Yep I picked up a few bottles and some line last week

posted using Outdoor Hub Campfire


----------



## Fishndude (Feb 22, 2003)

When I crossed it @ Belleville this morning, it was a beautiful green color, and the level might be 2 feet lower than it was last Friday. I have to think any Steelhead hitting the system have one thing they want to do - spawn! The water is warm (a LOT warmer than norther rivers), and they MUST spawn when the timing is right. They don't think about it. It just happens. 

I have to think the peak of the run is very near.


----------



## salmonsteel97 (Nov 18, 2012)

i still dont think its peak run, this is still fish from the winter, the spring run just started.
_Posted via Mobile Device_


----------



## mencelewski (Sep 4, 2012)

Where's everyone catching the eyes and steelies if you don't mind me asking?


----------



## salmonsteel97 (Nov 18, 2012)

mencelewski said:


> Where's everyone catching the eyes and steelies if you don't mind me asking?


the coffer in huroc park.
_Posted via Mobile Device_


----------



## flyfisher4life1 (Sep 5, 2011)

Yup, steelhead peak isn't here yet, but soon it will be here


----------



## droptine989 (Oct 14, 2012)

Seen 3 chromes landed in 2 hours. All looked fresh. Couple bonus eyes

posted using Outdoor Hub Campfire


----------



## droptine989 (Oct 14, 2012)

Some feeeesh porn








posted using Outdoor Hub Campfire


----------



## droptine989 (Oct 14, 2012)

What's every ones thoughts about Milkin the steelies and putting em back

posted using Outdoor Hub Campfire


----------



## Fishndude (Feb 22, 2003)

droptine989 said:


> What's every ones thoughts about Milkin the steelies and putting em back
> 
> posted using Outdoor Hub Campfire


My thoughts are that milking Steelhead for eggs, and releasing the fish, is illegal. At least it is if you aren't working for the DNR, and taking eggs at the weir on the Little Manistee river. I am 100% sure of this. 

The river was back up today, higher than it was previously. Still nice and green, but definitely much higher.


----------



## droptine989 (Oct 14, 2012)

Seen it today at flatrock didn't know it was illegal but it sure posses me off

posted using Outdoor Hub Campfire


----------



## flyfisher4life1 (Sep 5, 2011)

Fishndude said:


> My thoughts are that milking Steelhead for eggs, and releasing the fish, is illegal. At least it is if you aren't working for the DNR, and taking eggs at the weir on the Little Manistee river. I am 100% sure of this.
> 
> The river was back up today, higher than it was previously. Still nice and green, but definitely much higher.
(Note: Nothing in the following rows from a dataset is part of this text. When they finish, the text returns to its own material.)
(* ===== verification/Protocol.v ===== *)
(** * Messages ([src/src/protocol.rs])

    The requests and responses of the control socket and the messages of the
    peer protocol.  Their JSON form is in [Codec.v]. *)

From S2P Require Import Prelude RustStr.

Module Protocol.

Definition ALPN : string := "PAI_SHO/1".

(** [env!("CARGO_PKG_VERSION")]. *)
Definition VERSION : string := "0.5.5-dev".

(** ** Client and daemon *)

Inductive Request : Type :=
| ReqInvite (key : option string) (name : option string) (expose : list Z)
| ReqAccept (handle : string) (name : option string)
| ReqForget (peer : string)
| ReqExpose (port : Z) (to : list string) (all : bool)
| ReqUnexpose (port : Z) (to : option string)
| ReqList
| ReqKey
| ReqProject (peer : string) (ip : option string) (name : option string)
| ReqUnproject (peer : string).

Record GrantInfo : Type := mkGrantInfo { gi_port : Z; gi_to : string }.

Record PeerInfo : Type := mkPeerInfo {
  pi_key : string;
  pi_name : option string;
  pi_version : option string;
  pi_online : bool;
  pi_admission : string;
  pi_they_expose : list Z;
  pi_ip : option string;
  pi_bound : list Z;
}.

Record ListInfo : Type := mkListInfo {
  li_me : string;
  li_cli : string;
  li_daemon : string;
  li_peers : list PeerInfo;
  li_i_expose : list Z;
  li_grants : list GrantInfo;
}.

Inductive Response : Type :=
| RespOk
| RespKey (key : string)
| RespList (info : ListInfo)
| RespInvite (invite : string)
| RespError (e : string).

(** ** Peer and peer *)

Inductive PeerMessage : Type :=
| ExposedPorts (ports : list Z)
| Connect (port : Z)
| Enroll (token : string) (version : option string)
| MsgError (e : string).

#[global] Instance peer_message_eq_dec : EqDecision PeerMessage.
Proof. solve_decision. Defined.

(** [PeerMessage::enroll]. *)
Definition enroll (token : string) : PeerMessage := Enroll token (Some VERSION).

(** ** Types

    The ports of a value of the code are [u16]s; these say so of the model's. *)

Definition typed_message (msg : PeerMessage) : Prop :=
  match msg with
  | ExposedPorts ports => u16s ports
  | Connect port => u16_range port
  | _ => True
  end.

Definition typed_request (req : Request) : Prop :=
  match req with
  | ReqInvite _ _ expose => u16s expose
  | ReqExpose port _ _ | ReqUnexpose port _ => u16_range port
  | _ => True
  end.

Definition typed_peer (p : PeerInfo) : Prop := u16s (pi_they_expose p) ∧ u16s (pi_bound p).

Definition typed_list (info : ListInfo) : Prop :=
  Forall typed_peer (li_peers info) ∧ u16s (li_i_expose info) ∧
  Forall (λ g, u16_range (gi_port g)) (li_grants info).

Definition typed_response (r : Response) : Prop :=
  match r with
  | RespList info => typed_list info
  | _ => True
  end.

End Protocol.
Lemma invitation_end_to_end_witness :
  let code := hex_string (repeat 171%Z 32) in
  let s1 := (mint_token (repeat 171%Z 32) 0%Z (Some "desk") [22%Z] toy_session).1 in
  let s2 := (on_inbound 1%Z 9%N s1).1 in
  let s3 := (on_unadmitted 1%Z 9%N (Protocol.Enroll code None) 10%Z s2).1 in
  Invite.from_str (Invite.fmt (Invite.mkInvite 5%N code)) =
    Ok (Invite.HandleInvite (Invite.mkInvite 5%N code)) ∧
  (∀ k, on_tunnel k 22%Z s3 = ServeTunnel 22%Z ↔ k = 9%N).
Proof.
  intros code s1 s2 s3.
  pose proof (invitation_end_to_end toy_session 5%N 9%N 11%N (repeat 171%Z 32) 0%Z 10%Z 20%Z
    (Some "desk") [22%Z] 1%Z 2%Z None None
    ltac:(repeat constructor; unfold u8_range; lia) eq_refl ltac:(by vm_compute)
    ltac:(by vm_compute)) as H.
  subst s1 s2 s3. fold code in H.
  change (mint_token (repeat 171%Z 32) 0%Z (Some "desk") [22%Z] toy_session) with
    ((mint_token (repeat 171%Z 32) 0%Z (Some "desk") [22%Z] toy_session).1, code) in H.
  cbv zeta beta iota in H.
  destruct (on_inbound 1%Z 9%N _) as [s2 held]. cbn [fst snd].
  destruct (on_unadmitted 1%Z 9%N _ 10%Z s2) as [s3 acts]. cbn [fst snd].
  destruct H as (Hparse & _ & _ & _ & _ & Hserved & _). split; [exact Hparse|].
  intros k. rewrite Hserved. split.
  - intros [[? _]|Hserve]; [done|]. by apply toy_allows in Hserve as [_ ?].
  - intros ->. left. split; [done|]. by left.
Defined.

End witnesses.
(** [build_reply] never indexes outside a packet that was parsed. *)
Lemma build_reply_Some query q answer :
  parse_question query = Some q →
  ∃ flags out, build_reply query (qend q) answer = Some out ∧
    query !! 2 = Some flags ∧
    out = take 2 query ++ [Z.lor 132 (Z.land flags 1); 0; 0; 1;
                           0; if answer then 1 else 0; 0; 0; 0; 0]%Z ++
          take (qend q - 12) (drop 12 query) ++
          from_option (λ ip, [192; 12; 0; 1; 0; 1; 0; 0; 0; 30; 0; 4]%Z ++ octets ip) [] answer.
Proof.
  intros [H1 H2]%parse_question_qend.
  destruct (lookup_lt_is_Some_2 query 2) as [flags Hf]; [lia|].
  unfold build_reply, slice. rewrite !decide_True by lia. rewrite Hf.
  eexists _, _. split_and!; [reflexivity|done|].
  rewrite drop_0. simpl Nat.sub. by destruct answer.
Qed.

Lemma reply_length query q answer out :
  parse_question query = Some q →
  build_reply query (qend q) answer = Some out →
  length out = qend q + if answer then 16 else 0.
Proof.
  intros Hq Hb. destruct (build_reply_Some _ _ answer Hq) as (flags & out' & Hb' & _ & ->).
  rewrite Hb in Hb'. injection Hb' as ->. apply parse_question_qend in Hq.
  rewrite length_app. cbn [length app]. rewrite length_app, !length_take, length_drop.
  destruct answer as [[[[a b] c] d]|]; cbn [length app from_option octets]; lia.
Qed.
Yup, I'm 100% sure it is too.


----------



## Swampbuckster (Nov 28, 2010)

Sounds as if plenty of illegal things happen down at ol' Huroc park. Sounds as if most believe Walleye season never closes there as well. Does it ever get any attention from the authorities? BTW fished Monday afternoon from 4 to 7:30 between Flat Rock and 75. No fish, no hits. A syringe floated past us however. And that was interesting.....


----------



## bassburner (Jan 6, 2011)

I have been down there a few times now. I really haven't seem anything illegal goin on. I have fished the little dam every time though. I mean I have seen a couple people try snagging a little but have not seen one snagged steal head. Plus I have seen the co every time I have been there. I was there Saturday and I was impressed on how many steal head were caught. I think I seen 6 landed and 10 hooked up in two hours.


----------



## luckyman11 (Jul 24, 2010)

droptine989 said:


> What's every ones thoughts about Milkin the steelies and putting em back
> 
> posted using Outdoor Hub Campfire


It's illegal


----------



## Fishndude (Feb 22, 2003)

If I'm not mistaken, it is illegal to take a Walleye out of the water, during the closed season for Walleyes. Can't take a picture with them out of the water. Not trying to call anyone out, but two people posted things on this thread that I believe are illegal. 1) targeting Walleyes out of season, playing C&R (they are illegal to fish for, period, when the season is closed), and 2) holding a caught Walter out of water for a picture during the closed season. I am sure no harm was intended (or caused), or those members wouldn't have posted pics of such obvious violations. 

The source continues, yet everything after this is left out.